Wednesday, December 19, 2012

Lights Out


            “I don’t like it here, Mum,” Sally said to her mother as she clenched her mother’s cold hand in her own tiny ones. “It’s cold and no one is moving.” Her mother, Anya, looked out into the forest with glossy eyes. Fall had come, and with it, The Dying. Her daughter didn’t understand what this meant, she was too young to know. It would be years before she understood this tradition, of staring at The Dying as they pass. Years before she understood why they were breathing in their essences and life forces. Why they were singling out the ones who were close to being fully dead, as they were, and watching over them until they joined their ranks.
            Anya held a thin branch like finger to her lips, hushing her child. There were a few other children there, clinging to their parents robes. Some elder siblings made fun of the younger siblings, making the wind howl. Soon, The Dying would come and pass through this place, as they did every year for their rituals. Every creature had a ritual to perform, whether they realized it or not.
            Hanging lights, making a feast one day of the year, exchanging gifts like flowers or sweets to loved ones, shedding the blood of virgins, having mass orgies, fattening oneself to sleep through troubling times, these are all rituals that creatures have. Some of these are no longer kept, some have been replaced, but each creature has a ritual, something they do every year on the same day. And this is our ritual.
            “Mum, it’s cold,” Sally rasped out through her fingers.
            “I know, dove. It will get colder soon enough. Just wait, it won’t be long now.”
            A few minutes later, lights were swaying in front of them. Up and down, side to side, they were some new fangled invention that The Dying had come up with to keep the darkness at bay. Sally tightened her grip on her mother’s hand, held her breath, and closed her eyes. And as The Dying passed, Sally felt warmth. Anya felt it too, but she did not close her eyes or hold her breath. Anya breathed in and watched The Dying pass. She could see them glow, fainter than their lights because they were not healthy newborns. Only The Dying newborns are as bright as the sun on a summer’s day.
            But not these ones. These ones were close to their ends. These ones could drop under the right conditions. But it’s not the job of Anya and her kin. As The Dying pass, Anya and her kin look for the ones who are as dim as the stars in the polluted night sky. They are hard to find because The Dying travel in packs. Some come two at a time, but most are in groups of five or more. Sally’s hand tightens on Anya’s, and the little girl shakes her mother’s hand in the direction of two dim lights in the distance.

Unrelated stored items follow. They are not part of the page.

(* ===== verification/BwFixed.v ===== *)
(** * Bandwidth-calculation fixed point (dal/dc/calcs/bw_fixed.c)

    Signed 64-bit numbers with 24 fractional bits, used by the display
    bandwidth formulas.  Every function of the file, in the same style as
    [FixPt]: the state counts failed [ASSERT]s.  [Fixed32] is the unsigned
    fixed point of dal/dc/basics/fixpt32_32.c. *)

From stdpp Require Import base numbers list.
From S2P Require Import Prelude CMonad DmServices FixCore.

Record bw_fixed := Bw { bw_value : Z }.
Definition wf_bw (x : bw_fixed) : Prop := is_s64 (bw_value x).

Module BwConst.
Definition BITS_PER_FRACTIONAL_PART : Z := 24.
Definition MIN_I32 : Z := - 2 ^ 39.
Definition MAX_I32 : Z := 2 ^ 39 - 1.
Definition MAX_I64 : Z := 2 ^ 63 - 1.
Definition FRACTIONAL_PART_MASK : Z := Z.ones 24.
Definition GET_INTEGER_PART (x : Z) : Z := Z.shiftr x BITS_PER_FRACTIONAL_PART.
Definition GET_FRACTIONAL_PART (x : Z) : Z := Z.land FRACTIONAL_PART_MASK x.
End BwConst.
Import BwConst.

Definition bw_abs_i64 (arg : Z) : Z := if arg >=? 0 then u64 arg else u64 (s64 (- arg)).

Definition bw_int_to_fixed (value : Z) : W bw_fixed :=
  _ ← ASSERT ((value <? MAX_I32) && (value >? MIN_I32));
  mret (Bw (s64 (Z.shiftl value BITS_PER_FRACTIONAL_PART))).

Definition bw_fixed_to_int (v : bw_fixed) : Z := s32 (GET_INTEGER_PART (bw_value v)).

Definition bw_frc_to_fixed (numerator denominator : Z) : W bw_fixed :=
  let arg1_negative := numerator <? 0 in
  let arg2_negative := denominator <? 0 in
  _ ← ASSERT (negb (denominator =? 0));
  let arg1_value := bw_abs_i64 numerator in
  let arg2_value := bw_abs_i64 denominator in
  '(res_value, remainder) ← div64_u64_rem arg1_value arg2_value;
  _ ← ASSERT (res_value <=? MAX_I32);
  let '(remainder, res_value) :=
    fraction_bits (Z.to_nat BITS_PER_FRACTIONAL_PART) arg2_value remainder res_value in
  let summand := if u64 (Z.shiftl remainder 1) >=? arg2_value then 1 else 0 in
  _ ← ASSERT (res_value <=? u64 (MAX_I64 - summand));
  let res_value := u64 (res_value + summand) in
  let res := s64 res_value in
  mret (Bw (if xorb arg1_negative arg2_negative then s64 (- res) else res)).

Definition bw_min2 (arg1 arg2 : bw_fixed) : bw_fixed :=
  if bw_value arg1 <=? bw_value arg2 then arg1 else arg2.
Definition bw_max2 (arg1 arg2 : bw_fixed) : bw_fixed :=
  if bw_value arg2 <=? bw_value arg1 then arg1 else arg2.
Definition bw_min3 (v1 v2 v3 : bw_fixed) : bw_fixed := bw_min2 (bw_min2 v1 v2) v3.
Definition bw_max3 (v1 v2 v3 : bw_fixed) : bw_fixed := bw_max2 (bw_max2 v1 v2) v3.

Definition bw_floor2 (arg significance : bw_fixed) : W bw_fixed :=
  multiplicand ← div64_s64 (bw_value arg) (s64 (bw_abs_i64 (bw_value significance)));
  let result := s64 (u64 (bw_abs_i64 (bw_value significance) * u64 multiplicand)) in
  _ ← ASSERT (bw_abs_i64 result <=? bw_abs_i64 (bw_value arg));
  mret (Bw result).

Definition bw_ceil2 (arg significance : bw_fixed) : W bw_fixed :=
  multiplicand ← div64_s64 (bw_value arg) (s64 (bw_abs_i64 (bw_value significance)));
  let result := s64 (u64 (bw_abs_i64 (bw_value significance) * u64 multiplicand)) in
  mret (Bw
    (if bw_abs_i64 result <? bw_abs_i64 (bw_value arg) then
       if bw_value arg <? 0
       then s64 (u64 (u64 result - bw_abs_i64 (bw_value significance)))
       else s64 (u64 (u64 result + bw_abs_i64 (bw_value significance)))
     else result)).

Definition bw_add (arg1 arg2 : bw_fixed) : bw_fixed := Bw (s64 (bw_value arg1 + bw_value arg2)).
Definition bw_sub (arg1 arg2 : bw_fixed) : bw_fixed := Bw (s64 (bw_value arg1 - bw_value arg2)).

            “Cold?” Nathan asked Linda as he lifted her over a tree stump.
            “I’m fine, daddy.” Linda said as she took her father’s gloved hand in her small mitten clad ones. Linda had just gotten out of the hospital after getting hit by a drunk driver three months ago. Her mother didn’t make it and her father looked like a shadow of who he once was. He used to be a burly carpenter, now he looked like the limbs on the trees around them. She was young, about ten, turning eleven in May, and she knew her dad was pushing himself.
            It was a tradition, every year to go through Willow Woods on Halloween. It’s where her dad had scared her mom so much that she hit him with a tree branch. That’s how they first met. It’s where her dad proposed to her mom. But before she said yes, instead of kissing him, she punched him and broke his nose. Linda’s mom was the strong one, Nathan knew that, he knew he had to try and be strong for his daughter now. He knew he had to try. But he felt like such a failure.
            Linda wasn’t supposed to leave the hospital. The doctors told Nathan that there was no chance for her to survive without a liver transplant. Nathan didn’t know anyone who could donate, he kept waiting for a day when someone would walk through the doors and say that one had arrived, but it never came. Nathan knew he was compatible, for fun, him and Nora got tested to see who could have what donated to who. They even made plans for occasions like this, and they laughed about it, not thinking it would ever really happen.
            And here they were. Nathan hadn’t told Linda yet, didn’t want to worry her. He didn’t even tell her that her liver was shutting down. The docs said she had about five or six months, unless her condition worsened. He asked how much of his liver they would need, they said just a bit. But then he added up the costs, him and Linda just couldn’t afford it. He had some money saved, Nora’s parents took care of Nora’s funeral, he knew they would take care of Linda too. He just wanted his baby to live. That was all.

            After The Dying left, Anya and her kin set out to find those whom they had set their sights on. They would follow them all year, help them come to terms with what has happened to them, help them find a place of their own in this world of ghosts. Sally was sad when she watched The Dying die. She finally understood her purpose when she spoke to the little one, Linda. That girl was very brave, she was glad that no one was suffering because of her anymore. Nathan, on the other hand, was in a lot of pain until Nora spoke to him.
            Nora had become part of the Earth Tribe. She was indeed strong, held the Tree Tribes in place, helped the Water Tribes find their ways around the world, and she did what she could against the Wind Tribes that tore at the ground in rage. The Dying were now dead, ready to take their places among the spirits. Their lights were out, and with the lights gone, the spirits left to wander the world again.